▸ **PROBLEM TO SOLVE**:
The records sit below. Return every line in them that holds the word "length".

=== SUPPLIED RECORDS ===

(** For any string of 16-bit units: the scalar values read off it, the
    length of their UTF-16 form, and what it takes for that form to be the
    string again. *)
Lemma code_points_units (n : nat) : forall s : jsstring,
  (length s <= n)%nat -> Forall (fun c => 0 <= c < 65536) s ->
  Forall scalar (code_points s)
  /\ length (flat_map utf16_units (code_points s)) = length s
  /\ (flat_map utf16_units (code_points s) = s -> well_formed s = true).
Proof.
  induction n as [|n IH]; intros s Hlen Hu.
  { destruct s; [repeat split; constructor | simpl in Hlen; lia]. }
  destruct s as [|c rest]; [repeat split; constructor|].
  inversion_clear Hu as [|? ? Hc Hrest].
  cbn [well_formed code_points]. unfold is_high, is_low.
  destruct (Z.leb_spec 0xD800 c) as [Hh1|Hh1], (Z.leb_spec c 0xDBFF) as [Hh2|Hh2];
    cbn [andb].
  - destruct rest as [|d rest'].
    { split; [repeat constructor; unfold scalar; lia|]. split; [reflexivity|].
      cbn. intros [= E]. lia. }
    inversion_clear Hrest as [|? ? Hd Hrest'].
    destruct (Z.leb_spec 0xDC00 d) as [Hl1|Hl1], (Z.leb_spec d 0xDFFF) as [Hl2|Hl2];
      cbn [andb].
    + destruct (IH rest') as (IH1 & IH2 & IH3); [simpl in Hlen; lia | assumption |].
      split; [constructor; [unfold scalar; lia | assumption]|].
      cbn [flat_map]. unfold utf16_units at 1 3.
      destruct (Z.ltb_spec (65536 + (c - 55296) * 1024 + (d - 56320)) 65536); [lia|].
      cbn [app length]. split; [now rewrite IH2|].
      intros [= _ _ E]. auto.
    + destruct (IH (d :: rest')) as (IH1 & IH2 & IH3);
        [simpl in Hlen |- *; lia | now constructor |].
      split; [constructor; [unfold scalar; lia | assumption]|].
      cbn [flat_map]. unfold utf16_units at 1 3. cbn [Z.ltb Z.compare Pos.compare Pos.compare_cont app length].
      split; [now rewrite IH2|]. intros [= E]. lia.
    + destruct (IH (d :: rest')) as (IH1 & IH2 & IH3);
        [simpl in Hlen |- *; lia | now constructor |].
      split; [constructor; [unfold scalar; lia | assumption]|].
      cbn [flat_map]. unfold utf16_units at 1 3. cbn [Z.ltb Z.compare Pos.compare Pos.compare_cont app length].
      split; [now rewrite IH2|]. intros [= E]. lia.
    + lia.
  - destruct (IH rest) as (IH1 & IH2 & IH3); [simpl in Hlen; lia | assumption |].
    destruct (Z.leb_spec 0xDC00 c) as [Hl1|Hl1], (Z.leb_spec c 0xDFFF) as [Hl2|Hl2];
      cbn [andb negb]; try lia.
    + split; [constructor; [unfold scalar; lia | assumption]|].
      cbn [flat_map]. unfold utf16_units at 1 3. cbn [Z.ltb Z.compare Pos.compare Pos.compare_cont app length].
      split; [now rewrite IH2|]. intros [= E]. lia.
    + split; [constructor; [unfold scalar; lia | assumption]|].
      cbn [flat_map]. unfold utf16_units at 1 3.
      destruct (Z.ltb_spec c 65536); [|lia]. cbn [app length].
      split; [now rewrite IH2|]. intros [= E].
      destruct (Z.leb_spec 0 c); [|lia]. cbn [andb]. auto.
  - destruct (IH rest) as (IH1 & IH2 & IH3); [simpl in Hlen; lia | assumption |].
    destruct (Z.leb_spec 0xDC00 c) as [Hl1|Hl1]; [lia|]. cbn [andb negb].
    split; [constructor; [unfold scalar; lia | assumption]|].
    cbn [flat_map]. unfold utf16_units at 1 3.
    destruct (Z.ltb_spec c 65536); [|lia]. cbn [app length].
    split; [now rewrite IH2|]. intros [= E].
    destruct (Z.leb_spec 0 c); [|lia]. cbn [andb]. auto.
  - lia.
Qed.
(** Scheduling restores the invariant whatever the frequency has become. *)
Lemma scheduleAutoArchive_invariant this this' w :
  timer_invariant w0 (this, w) ->
  autoArchiveInterval this' = autoArchiveInterval this ->
  timer_invariant w0 (scheduleAutoArchive this' w).
Proof.
  intros Hinv Hsame_handle. pose proof (clear_own_interval this w Hinv) as Hclear.
  destruct Hinv as (_ & Hnext & _). cbn [fst snd] in Hnext.
  unfold scheduleAutoArchive, timer_invariant. rewrite Hsame_handle.
  assert (Hsame : Timers.next_handle
            match autoArchiveInterval this with
            | Some handle => Timers.clearInterval handle w
            | None => w
            end = Timers.next_handle w)
    by now destruct (autoArchiveInterval this).
  cbn [Timers.setInterval fst snd Timers.intervals Timers.next_handle
         own_interval autoArchiveInterval plugin_settings app].
  rewrite Hclear, Hsame. split; [reflexivity|]. split; [lia|].
  intros handle [= <-]. lia.
Qed.

Lemma onunload_invariant this w :
  timer_invariant w0 (this, w) -> timer_invariant w0 (onunload this w).
Proof.
  intros Hinv. pose proof (clear_own_interval this w Hinv) as Hclear.
  unfold onunload. destruct (autoArchiveInterval this) as [handle|] eqn:E; [|exact Hinv].
  destruct Hinv as (_ & Hnext & _). cbn [fst snd] in Hnext.
  unfold timer_invariant. cbn [fst snd own_interval autoArchiveInterval app].
  split; [exact Hclear|]. split; [exact Hnext | discriminate].
Qed.

Lemma timer_step_invariant state e :
  timer_invariant w0 state -> timer_invariant w0 (timer_step state e).
Proof.
  destruct state as [this w]. intros Hinv. destruct e; cbn [timer_step fst snd].
  - now apply (scheduleAutoArchive_invariant this).
  - unfold frequency_onChange. now apply (scheduleAutoArchive_invariant this).
  - now apply onunload_invariant.
Qed.

Lemma timer_events_invariant events : forall state,
  timer_invariant w0 state -> timer_invariant w0 (fold_left timer_step events state).
Proof.
  induction events as [|e events IH]; intros state Hinv; [exact Hinv|].
  cbn [fold_left]. apply IH. now apply timer_step_invariant.
Qed.

End Timer.

(** X8: start with the plugin holding no interval, in a window whose handles
    are all older than the next one.  After any series of scheduling,
    frequency changes and unloading, the window holds the intervals it had
    plus at most one of the plugin: none if the plugin's handle is null, else
    the one with that handle, whose period is the current frequency in
    minutes times 60000. *)
Theorem at_most_one_interval
    (w0 : Timers.Window) (settings : SimpleArchiverSettings) (events : list TimerEvent) :
  Timers.well_formed w0 ->
  let state :=
    fold_left timer_step events
      ({| plugin_settings := settings; autoArchiveInterval := None |}, w0) in
  Timers.intervals (snd state)
    = (own_interval (fst state) ++ Timers.intervals w0)%list /\
  List.length (own_interval (fst state)) <= 1.
Proof.
  intros Hwf state.
  assert (Hinv : timer_invariant w0 state).
  { apply timer_events_invariant; [exact Hwf|].
    split; [reflexivity|]. split; [cbn; lia | discriminate]. }
  split; [apply Hinv|]. unfold own_interval.
  destruct (autoArchiveInterval (fst state)); cbn; lia.
Qed.

(** Scheduling twice, changing the frequency to 5 minutes and scheduling
    again leaves one interval of 300000 ms; unloading leaves none. *)
Lemma at_most_one_interval_witness :
  let w0 := {| Timers.next_handle := 4; Timers.intervals := [(2, 1000%Z)] |} in
  let events := [Schedule; Schedule; ChangeFrequency 5; Schedule] in
  let state :=
    fold_left timer_step events
      ({| plugin_settings := DEFAULT_SETTINGS; autoArchiveInterval := None |}, w0) in
  Timers.intervals (snd state) = [(7, 300000%Z); (2, 1000%Z)] /\
  Timers.intervals (snd (timer_step state Unload)) = [(2, 1000%Z)].
Proof.
  intros w0 events state. split.
  - assert (Hwf : Timers.well_formed w0) by (repeat constructor).
    exact (proj1 (at_most_one_interval w0 DEFAULT_SETTINGS events Hwf)).
  - assert (Hwf : Timers.well_formed w0) by (repeat constructor).
    exact (proj1 (at_most_one_interval w0 DEFAULT_SETTINGS (events ++ [Unload])%list Hwf)).
Defined.

(* ================================================================== *)
(** ** More on rule evaluation *)

Section Evaluation.

Variable RegExp : string -> option (string -> bool).
Variable settings : SimpleArchiverSettings.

===

▸ **SOLUTION FOR THIS TASK**:
    length of their UTF-16 form, and what it takes for that form to be the
  (length s <= n)%nat -> Forall (fun c => 0 <= c < 65536) s ->
  /\ length (flat_map utf16_units (code_points s)) = length s
      cbn [app length]. split; [now rewrite IH2|].
      cbn [flat_map]. unfold utf16_units at 1 3. cbn [Z.ltb Z.compare Pos.compare Pos.compare_cont app length].
      cbn [flat_map]. unfold utf16_units at 1 3. cbn [Z.ltb Z.compare Pos.compare Pos.compare_cont app length].
      cbn [flat_map]. unfold utf16_units at 1 3. cbn [Z.ltb Z.compare Pos.compare Pos.compare_cont app length].
      destruct (Z.ltb_spec c 65536); [|lia]. cbn [app length].
    destruct (Z.ltb_spec c 65536); [|lia]. cbn [app length].
  List.length (own_interval (fst state)) <= 1.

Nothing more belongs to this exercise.